• Material to process

'''

(* ===== verification/Execute.v ===== *)
(** * bin/execute.c: the other MIPS interpreter

    The cross tools have an interpreter of their own for MIPS programs
    (execute.c, with instr.h, encode.h, int.h and the system calls of system.c).
    It is the independent implementation against which the simulated machine of
    machine/mipssim.cc can be compared. *)

From S2P Require Import Prelude Params Machine MipsSim MipsExec.
Local Open Scope Z_scope.

Module Exe.

(** ** instr.h: the fields of an instruction, an [int] *)

Definition rd (i : Z) : Z := Z.land (Z.shiftr i 11) 0x1f.
Definition rt (i : Z) : Z := Z.land (Z.shiftr i 16) 0x1f.
Definition rs (i : Z) : Z := Z.land (Z.shiftr i 21) 0x1f.
Definition shamt (i : Z) : Z := Z.land (Z.shiftr i 6) 0x1f.
Definition immed (i : Z) : Z := if negb (Z.land i 0x8000 =? 0) then Z.lor i (-0x8000) else Z.land i 0x7fff.

(** ** int.h: memory *)

Definition MEMSIZE : Z := 2 ^ 24.
Definition memoffset : Z := 0x10000000.

(** The registers and the memory; [mem] is a static array, zero where nothing was
    written. *)
Record Int := mkInt {
  Reg : list Z;
  HI : Z;
  LO : Z;
  mem : gmap Z Z;
  pc : Z;
  npc : Z }.

(** An access of [size] bytes at an address of the program; the host is
    little-endian like the programs. *)
Definition in_mem (addr size : Z) : result unit :=
  if (memoffset <=? addr) && (addr + size <=? memoffset + MEMSIZE) && (addr mod size =? 0) then Ok tt else Undefined.

Definition bytes_at (m : gmap Z Z) (addr size : Z) : list Z :=
  (λ i, default 0 (m !! (addr + Z.of_nat i))) <$> seq 0 (Z.to_nat size).

Definition load_bytes (addr size : Z) (s : Int) : result Z :=
  in_mem addr size;; Ok (le_val (bytes_at (mem s) addr size)).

'''

Repeat only the lines above, from the first line of the entries through the line that contains "Module Exe.", including both ends.

• Answer section
(* ===== verification/Execute.v ===== *)
(** * bin/execute.c: the other MIPS interpreter

    The cross tools have an interpreter of their own for MIPS programs
    (execute.c, with instr.h, encode.h, int.h and the system calls of system.c).
    It is the independent implementation against which the simulated machine of
    machine/mipssim.cc can be compared. *)

From S2P Require Import Prelude Params Machine MipsSim MipsExec.
Local Open Scope Z_scope.

Module Exe.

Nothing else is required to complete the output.